Summary of effects of modifications to one or both binding sites on receptor activation. The graphs show modeled peak open probability (P_A) versus agonist (X) concentration. Modeling was done using K_R,X of 10 arbitrary units (a.u.) and N_X of 2. The graphs compare the effects of loss-of-function modifications to one or both agonist binding sites. (A–C) describe a model with L of 1000 mimicking direct activation by X, and (D–F) describe a model with L of 19 mimicking X-mediated potentiation of receptor activity elicited by another agonist. (A, B, D, and E) show the effects of changing the value of c in one (blue lines) or both binding sites (red line) from 0.01 to 0.9. The precise maximal P_A values for each condition are given in text. (C and F) describe the reduction in maximal P_A (fold-effect) in receptors containing one (blue solid line) or both (black line) modified binding sites. The value of modified c was held at 0.9. The value of unmodified, i.e., wild-type c is given by the abscissa. The blue dashed line gives a squared fold-effect observed when one binding site is modified.

Fig. 6.

Summary of effects of modifications to one or both binding sites on receptor P_A/P_R. The graphs show calculated values of P_A/P_R for the same conditions as were used in Figure 5. (A) shows a logarithmic plot for values when L = 1000, with values for c₁ and c₂ indicated. The low concentration asymptote is 1/L (0.001) for all the curves, whereas the high-concentration asymptote is 1/(Lc₁c₂).
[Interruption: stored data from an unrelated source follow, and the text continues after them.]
(** Witness of X13: with the runtime on PATH two more names resolve. *)
Lemma probe_shrinks_when_more_resolves_witness :
  (forall v, resolves windows_path_sensitive windows_state v = true ->
             resolves windows_path_sensitive windows_state_after v = true) /\
  _probe_native_libs windows_path_sensitive windows_state = Ok four_keys /\
  _probe_native_libs windows_path_sensitive windows_state_after
    = Ok [py "gdk-pixbuf"; py "cairo"] /\
  sublist [py "gdk-pixbuf"; py "cairo"] four_keys.
Proof.
  assert (Hmore : forall v,
            resolves windows_path_sensitive windows_state v = true ->
            resolves windows_path_sensitive windows_state_after v = true).
  { intros v H. vm_compute in H. discriminate H. }
  assert (Hr : _probe_native_libs windows_path_sensitive windows_state
               = Ok four_keys) by (vm_compute; reflexivity).
  assert (Hr' : _probe_native_libs windows_path_sensitive windows_state_after
                = Ok [py "gdk-pixbuf"; py "cairo"])
    by (vm_compute; reflexivity).
  split; [exact Hmore|]. split; [exact Hr|]. split; [exact Hr'|].
  exact (probe_shrinks_when_more_resolves windows_path_sensitive
           windows_state windows_state_after _ _ Hmore Hr Hr').
Defined.

(** Witness of X14. *)
Lemma log_dependency_status_reports_witness :
  prepare_pango_environment simple_lib linux_no_weasyprint empty_state
    = (Ok None, empty_state) /\
  _probe_native_libs linux_no_weasyprint empty_state
    = Ok [py "gobject"; py "gdk-pixbuf"] /\
  load_pango linux_no_weasyprint empty_state
    = Raise (Exn ImportError (py "No module named 'weasyprint'")) /\
  exists message,
    check_pango_available simple_lib linux_no_weasyprint empty_state
      = (Ok (false, message), empty_state) /\
    Report.emit_all Report.WARNING message = Ok tt /\
    Report.log_dependency_status simple_lib linux_no_weasyprint
      Report.emit_all empty_state []
    = (Ok false, empty_state,
       [] ++ [(Report.WARNING, message);
              (Report.INFO, Report.hint_info);
              (Report.INFO, Report.readme_info)]).
Proof.
  assert (Hprep : prepare_pango_environment simple_lib linux_no_weasyprint
                    empty_state = (Ok None, empty_state))
    by (vm_compute; reflexivity).
  assert (Hprobe : _probe_native_libs linux_no_weasyprint empty_state
                   = Ok [py "gobject"; py "gdk-pixbuf"])
    by (vm_compute; reflexivity).
  split; [exact Hprep|]. split; [exact Hprobe|]. split; [reflexivity|].
  destruct (proj2 (log_dependency_status_reports simple_lib
                     linux_no_weasyprint Report.emit_all empty_state
                     empty_state None _ [] Hprep Hprobe) _ eq_refl)
    as (message & Hcheck & Hlog).
  exists message. split; [exact Hcheck|]. split; [reflexivity|].
  exact (Hlog eq_refl eq_refl eq_refl).
Defined.
Lemma nearby_loop_board (h w : Z) (g : Game.t) (cell : Cell)
    (l : list Cell) (n : Z) :
  Game.height g = h → Game.width g = w →
  board_of h w (Game.board g) (Game.mines g) →
  fold_left (Game.nearby_step g cell) l (Some n)
  = Some (fold_left
            (Minesweeper.nearby_step (Minesweeper.Build h w (Game.mines g)) cell)
            l n).
Proof.
  intros Hh Hw (_ & _ & _ & Hget). revert n.
  induction l as [|ij l IH]; intros n; [done|].
  cbn [fold_left].
  assert (Game.nearby_step g cell (Some n) ij
          = Some (Minesweeper.nearby_step
                    (Minesweeper.Build h w (Game.mines g)) cell n ij)) as ->.
  { unfold Game.nearby_step, Minesweeper.nearby_step, Minesweeper.board.
    cbn [mbind option_bind Minesweeper.height Minesweeper.width Minesweeper.mines].
    rewrite Hh, Hw. case_decide; [done|]. case_decide as Hb; [|done].
    destruct Hb as [Hi Hj]. rewrite (Hget ij Hi Hj). done. }
  apply IH.
Qed.

(** X26: on a game the constructor returned, [nearby_mines], which reads the
    board entries, never raises and counts the neighbouring cells inside
    the board that are in [mines]: it agrees with the count read off the
    set of mines. *)
Theorem game_nearby_mines_spec (h w target : Z) (ds : list Cell) (g : Game.t)
    (cell : Cell) :
  drawable h w ds → Game.init h w target ds = Game.Returned g →
  Game.nearby_mines g cell
  = Some (Minesweeper.nearby_mines (Minesweeper.Build h w (Game.mines g)) cell).
Proof.
  intros Hds Hg. pose proof (init_board_of h w target ds Hds) as H.
  rewrite Hg in H. destruct H as (Hh & Hw & _ & _ & Hb).
  unfold Game.nearby_mines, Minesweeper.nearby_mines.
  by apply nearby_loop_board.
Qed.

Lemma game_nearby_mines_spec_witness :
  let ds := [(0, 1); (0, 1); (1, 0)] in
  let g := {| Game.height := 2; Game.width := 2;
              Game.mines := {[(0, 1); (1, 0)]};
              Game.board := [[false; true]; [true; false]];
              Game.mines_found := ∅ |} in
  drawable 2 2 ds ∧ Game.init 2 2 2 ds = Game.Returned g
  ∧ Game.nearby_mines g (0, 0)
    = Some (Minesweeper.nearby_mines (Minesweeper.Build 2 2 (Game.mines g)) (0, 0)).
Proof.
  intros ds g.
  assert (drawable 2 2 ds) as Hds by (repeat constructor; simpl; lia).
  assert (Game.init 2 2 2 ds = Game.Returned g) as Hg by (by vm_compute).
  split_and!; [exact Hds|exact Hg|].
  exact (game_nearby_mines_spec 2 2 2 ds g (0, 0) Hds Hg).
Defined.

Lemma elem_of_all_cells (h w : Z) (c : Cell) :
  c ∈ all_cells h w ↔ 0 ≤ c.1 < h ∧ 0 ≤ c.2 < w.
Proof.
  unfold all_cells. rewrite list_elem_of_bind. split.
  - intros (i & Hc & Hi). apply list_elem_of_bind in Hc as (j & Hc & Hj).
    apply list_elem_of_singleton in Hc as ->.
    apply MoveFacts.elem_of_range in Hi, Hj. done.
  - intros [Hi Hj]. exists c.1. split; [|by apply MoveFacts.elem_of_range].
    apply list_elem_of_bind. exists c.2.
    split; [|by apply MoveFacts.elem_of_range]. destruct c. by left.
Qed.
The arrows show the multiplicative relationship between the maximal values (90-fold when the nonmutated c = 0.01 and 9-fold when the nonmutated c = 0.1). (B) shows similar calculations for L=19. Note that the curves in (B) are shifted upwards by the ratio 1000/19 but are otherwise identical. MT, mutant; WT, wild-type.

Fig. 7.

Summary of effects of modifications to one or both binding sites for allosteric agonist on binding of orthosteric agonist. The simulations show potentiation of muscimol binding by allosteric agonist X. The simulations were based on α1β2γ2L GABA_A receptor with L = 8000 and Q = 0.29 (Shin et al., 2017; Germann et al., 2019). The properties (K_R,muscimol = 0.5 µM, c_muscimol = 0.01, N_muscimol = 2 binding sites) and concentration (0.039 µM) of muscimol were selected so as to generate equilibrium occupancy of 10% of binding sites. The allosteric agonist X was assigned K_R,X = 0.5 units and N_X = 2 binding sites, with c₁ = c₂ = 0.01 (A) or c₁ = c₂ = 0.25 (B). Introduction of a loss-of-function mutation to one or both binding sites was simulated by changing the value of c in that binding site to 0.9.